===== Dataset records =====
Definition main_loop (fuel : nat) (reorder : bool) (string_to_send : bytes) : bench unit :=
  _ ← at_x (on_connection TCPConnection_connect);
  _ ← at_y (on_connection TCPConnection_end_input_stream);
  _ ← bench_while fuel (fun b => negb (ByteStream_eof (TCPConnection_inbound_stream (be_y b)))) reorder;
  b ← gets id;
  if negb (bool_decide (be_string_received b = string_to_send))
  then lift (Throw (runtime_error "strings sent vs. received don't match"))
  else bench_while fuel (fun b => cn_active (be_x b) || cn_active (be_y b)) reorder.

Definition bench_string (n : nat) : bytes := map (fun k => byte_of (Z.of_nat (k * 37 + 11) mod 256)) (seq 0 n).

(** ** The two connections and the link between them *)

Definition outbound_open (c : TCPConnection) : Prop := ByteStream_input_ended (sd_stream (cn_sender c)) = false.

Lemma seg_wire_typed seg : seg_wire seg -> segment_typed seg.
Proof. intros [V _ _ _]. destruct V. by split. Qed.

(** [net_inv] of [EndToEnd.v], and segments that fit the wire. *)
Record link_inv (ia ib : WrappingInt32) (ca cb : Z) (n : net) : Prop := {
  li_net : net_inv ia ib ca cb n;
  li_a : cn_wire (conn (nt_a n));
  li_b : cn_wire (conn (nt_b n));
  li_ab : Forall seg_wire (nt_ab n);
  li_ba : Forall seg_wire (nt_ba n)
}.

Lemma link_swap ia ib ca cb a b ab ba :
  link_inv ia ib ca cb (mkNet a b ab ba) -> link_inv ib ia cb ca (mkNet b a ba ab).
Proof. intros [(f & g & ? & ? & ? & ?) ? ? ? ?]. split; try done. by exists g, f. Qed.

(** The lemmas below speak of side [a]; [link_swap] carries them over to side [b]. *)
Section Link.
Context (ia ib : WrappingInt32) (ca cb : Z) (b : cn_state).
Abbreviation linked a ab ba := (link_inv ia ib ca cb (mkNet a b ab ba)).

Lemma link_step a a' ab ba : linked a ab ba -> cn_step (fun _ seg => seg ∈ ba) a a' -> linked a' ab ba.
Proof.
  intros [Hn Ha Hb Hab Hba] Hs. split; try done; simpl in *.
  - eapply net_step_inv; [exact Hn|]. by constructor.
  - by eapply cn_step_wire.
Qed.

Lemma link_send a ab ba segs : linked a ab ba -> segs ⊆ cn_segments_out (conn a) -> linked a (segs ++ ab) ba.
Proof.
  intros L. induction segs as [|seg segs IH]; intros Hsub; [done|].
  destruct IH as [Hn Ha Hb Hab Hba]; [set_solver|]. assert (Hin : seg ∈ cn_segments_out (conn a)) by set_solver.
  split; try done; simpl in *.
  - eapply net_step_inv; [exact Hn|]. by constructor.
  - constructor; [|done]. destruct Ha as [_ _ Ho]. rewrite Forall_forall in Ho. by apply Ho.
Qed.

Lemma link_flush c w d ab ba : linked (c, w, d) ab ba ->
  linked (cn_set_segments_out c [], w, d) (cn_segments_out c ++ ab) ba.
Proof.
  intros L. eapply link_step; [by apply link_send|]. apply (cn_step_pop _ _ _ _ (cn_segments_out c)).
  by rewrite app_nil_r.
Qed.

Lemma open_iff Q c f d : cn_inv Q c f d -> outbound_open c <-> ff_ended f = false.
Proof.
  intros I. unfold outbound_open, ByteStream_input_ended. by rewrite (br_ended _ _ (di_stream _ _ (ci_sender _ _ _ I))).
Qed.

(** What the link says of the connection at its end [a]. *)
Lemma link_facts c w d ab ba : linked (c, w, d) ab ba -> exists f g,
  cn_inv (rv_safe (ff_hist g) ib ca) c f d /\ ff_hist f = w /\
  ReceiverContract (rv_safe (ff_hist g) ib ca) (from_peer (ff_hist g) ib) /\
  forall seg, seg ∈ ba -> (forall r, from_peer (ff_hist g) ib r seg) /\ segment_typed seg.
Proof.
  intros [(f & g & [I Hh _ [_ Hc2]] & _ & _ & [Hisn Hz Hw]) _ _ _ Hba]. unfold written in *. simpl in *. exists f, g.
  split; [done|]. split; [done|]. split; [by apply safe_contract|]. rewrite !Forall_forall in *.
  intros seg Hin. split; [intros r; eexists; by apply Hw|]. by apply seg_wire_typed, Hba.
Qed.

Lemma link_receive c w d ab ba seg : linked (c, w, d) ab ba -> seg ∈ ba ->
  exists c', TCPConnection_segment_received c seg = Ok c' /\ linked (c', w, d) ab ba /\
    (outbound_open c -> outbound_open c').
Proof.
  intros L Hin. destruct (link_facts c w d ab ba L) as (f & g & I & _ & RC & Hba). destruct (Hba seg Hin) as [Hp Ht].
  destruct (segment_inv c f d seg I (Hp _) Ht) as (c' & f' & E & _ & He & I' & _).
  exists c'. split; [done|]. split; [eapply link_step; [done|]; by apply (cn_step_segment _ _ _ _ seg)|].
  by rewrite (open_iff _ _ _ _ I), (open_iff _ _ _ _ I'), He.
Qed.

Lemma link_receive_all segs : forall c w d ab ba, linked (c, w, d) ab ba -> segs ⊆ ba ->
  exists c', receive_all segs c = (Ok tt, c') /\ linked (c', w, d) ab ba /\ (outbound_open c -> outbound_open c').
Proof.
  induction segs as [|seg segs IH]; intros c w d ab ba L Hsub; [by exists c|].
  destruct (link_receive c w d ab ba seg L) as (c1 & E1 & L1 & O1); [set_solver|].
  destruct (IH c1 w d ab ba L1) as (c2 & E2 & L2 & O2); [set_solver|].
  exists c2. split; [|split; [done|tauto]]. cbn [receive_all]. unfold on_connection.
  erewrite run_bind; [exact E2|]. mrun. unfold id. rewrite E1. by mrun.
Qed.

Lemma link_tick c w d ab ba ms : linked (c, w, d) ab ba -> 0 <= ms < W64 ->
  linked (TCPConnection_tick c ms, w, d) ab ba /\ (outbound_open c -> outbound_open (TCPConnection_tick c ms)).
Proof.
  intros L Hms. split; [eapply link_step; [done|by constructor]|].
  destruct (link_facts c w d ab ba L) as (f & g & I & _ & RC & _).
  destruct (connection_tick_inv c f d ms I) as (f' & _ & He & I' & _).
  by rewrite (open_iff _ _ _ _ I), (open_iff _ _ _ _ I'), He.
Qed.

Lemma link_read c w d ab ba n : linked (c, w, d) ab ba -> 0 <= n ->
  exists out c', TCPConnection_read c n = Ok (out, c') /\ linked (c', w, d ++ out) ab ba.
Proof.
  intros L Hn. destruct (link_facts c w d ab ba L) as (f & g & I & _ & RC & _).
  destruct (read_result c f d n I Hn) as (out & c' & E & _).
  exists out, c'. split; [done|]. eapply link_step; [done|]. by apply (cn_step_read _ _ _ _ n).
Qed.

Lemma link_connect c w d ab ba : linked (c, w, d) ab ba ->
  exists c', TCPConnection_connect c = Ok c' /\ linked (c', w, d) ab ba /\ (outbound_open c -> outbound_open c').
Proof.
  intros L. destruct (link_facts c w d ab ba L) as (f & g & I & _ & RC & _).
  destruct (connect_inv_pre f d c (pre_of_inv _ _ _ I)) as (c' & m & E & I' & _). exists c'. split; [done|].
  split; [eapply link_step; [done|by constructor]|]. by rewrite (open_iff _ _ _ _ I), (open_iff _ _ _ _ I').
Qed.

Lemma link_end c w d ab ba : linked (c, w, d) ab ba ->
  exists c', TCPConnection_end_input_stream c = Ok c' /\ linked (c', w, d) ab ba.
Proof.
  intros L. destruct (link_facts c w d ab ba L) as (f & g & I & _ & RC & _).
  destruct (end_input_stream_inv c f d I) as (c' & m & E & _). exists c'. split; [done|].
  eapply link_step; [done|by constructor].
Qed.

(** A write that fits is taken whole. *)
Lemma link_write c w d ab ba data : linked (c, w, d) ab ba -> outbound_open c ->
  zlen w + zlen data + 2 <= W31 -> zlen data <= TCPConnection_remaining_outbound_capacity c ->
  exists c', TCPConnection_write c data = Ok (zlen data, c') /\ linked (c', w ++ data, d) ab ba /\ outbound_open c'.
Proof.
  intros L O Hz Hroom. destruct (link_facts c w d ab ba L) as (f & g & I & Hh & RC & _).
  pose proof (proj1 (open_iff _ _ _ _ I) O) as He.
  destruct (write_inv c f d data I He) as (c' & m & E & I' & _); [by rewrite Hh|].
  unfold TCPConnection_remaining_outbound_capacity in Hroom.
  rewrite (bs_remaining_spec _ _ (di_stream _ _ (ci_sender _ _ _ I))) in Hroom.
  unfold fifo_accepts in E. rewrite ztake_all in E by done. exists c'. split; [done|].
  split; [|by apply (open_iff _ _ _ _ I')]. eapply link_step; [done|].
  pose proof (cn_step_write (fun _ seg => seg ∈ ba) c w d data _ c' O Hz E) as Hs. by rewrite ztake_all in Hs by lia.
Qed.
End Link.

(** ** The invariant of the benchmark *)

Section Run.
Context (S : bytes) (ix iy : WrappingInt32) (HS : zlen S + 2 <= W31).

Definition bench_net (b : Benchmark) (w : bytes) (ab ba : list TCPSegment) : net :=
  mkNet (be_x b, w, []) (be_y b, [], be_string_received b) ab ba.

Record bench_inv (b : Benchmark) : Prop := {
  bi_link : exists w ab ba, link_inv ix iy DEFAULT_CAPACITY DEFAULT_CAPACITY (bench_net b w ab ba) /\
              S = w ++ Buffer_str (be_bytes_to_send b);
  bi_buffer : Buffer_wf (be_bytes_to_send b);
  bi_open : be_x_closed b = false -> outbound_open (be_x b);
  bi_sent : be_x_closed b = true -> Buffer_str (be_bytes_to_send b) = []
}.

(** The string received so far grows, up to the string sent. *)
Definition later (b b' : Benchmark) : Prop :=
  bench_inv b' /\ is_prefix (be_string_received b) (be_string_received b').

Lemma received_prefix b : bench_inv b -> is_prefix (be_string_received b) S.
Proof.
  intros [(w & ab & ba & [(f & g & SA & SB & _) _ _ _ _] & ->) _ _ _]. destruct (side_prefix _ _ _ _ _ _ SB) as [t Ht].
  rewrite (sde_hist _ _ _ _ _ _ SA) in Ht. unfold written, delivered in *. simpl in *. rewrite Ht, <- !app_assoc. by eexists.
Qed.

Definition finishes (m : bench unit) (b : Benchmark) : Prop := exists b', m b = (Ok tt, b') /\ later b b'.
=====
Stop at the line containing "(** [net_inv] of". Please print exactly every line before it from the start of the records, plus that line itself, and nothing else.

Definition main_loop (fuel : nat) (reorder : bool) (string_to_send : bytes) : bench unit :=
  _ ← at_x (on_connection TCPConnection_connect);
  _ ← at_y (on_connection TCPConnection_end_input_stream);
  _ ← bench_while fuel (fun b => negb (ByteStream_eof (TCPConnection_inbound_stream (be_y b)))) reorder;
  b ← gets id;
  if negb (bool_decide (be_string_received b = string_to_send))
  then lift (Throw (runtime_error "strings sent vs. received don't match"))
  else bench_while fuel (fun b => cn_active (be_x b) || cn_active (be_y b)) reorder.

Definition bench_string (n : nat) : bytes := map (fun k => byte_of (Z.of_nat (k * 37 + 11) mod 256)) (seq 0 n).

(** ** The two connections and the link between them *)

Definition outbound_open (c : TCPConnection) : Prop := ByteStream_input_ended (sd_stream (cn_sender c)) = false.

Lemma seg_wire_typed seg : seg_wire seg -> segment_typed seg.
Proof. intros [V _ _ _]. destruct V. by split. Qed.

(** [net_inv] of [EndToEnd.v], and segments that fit the wire. *)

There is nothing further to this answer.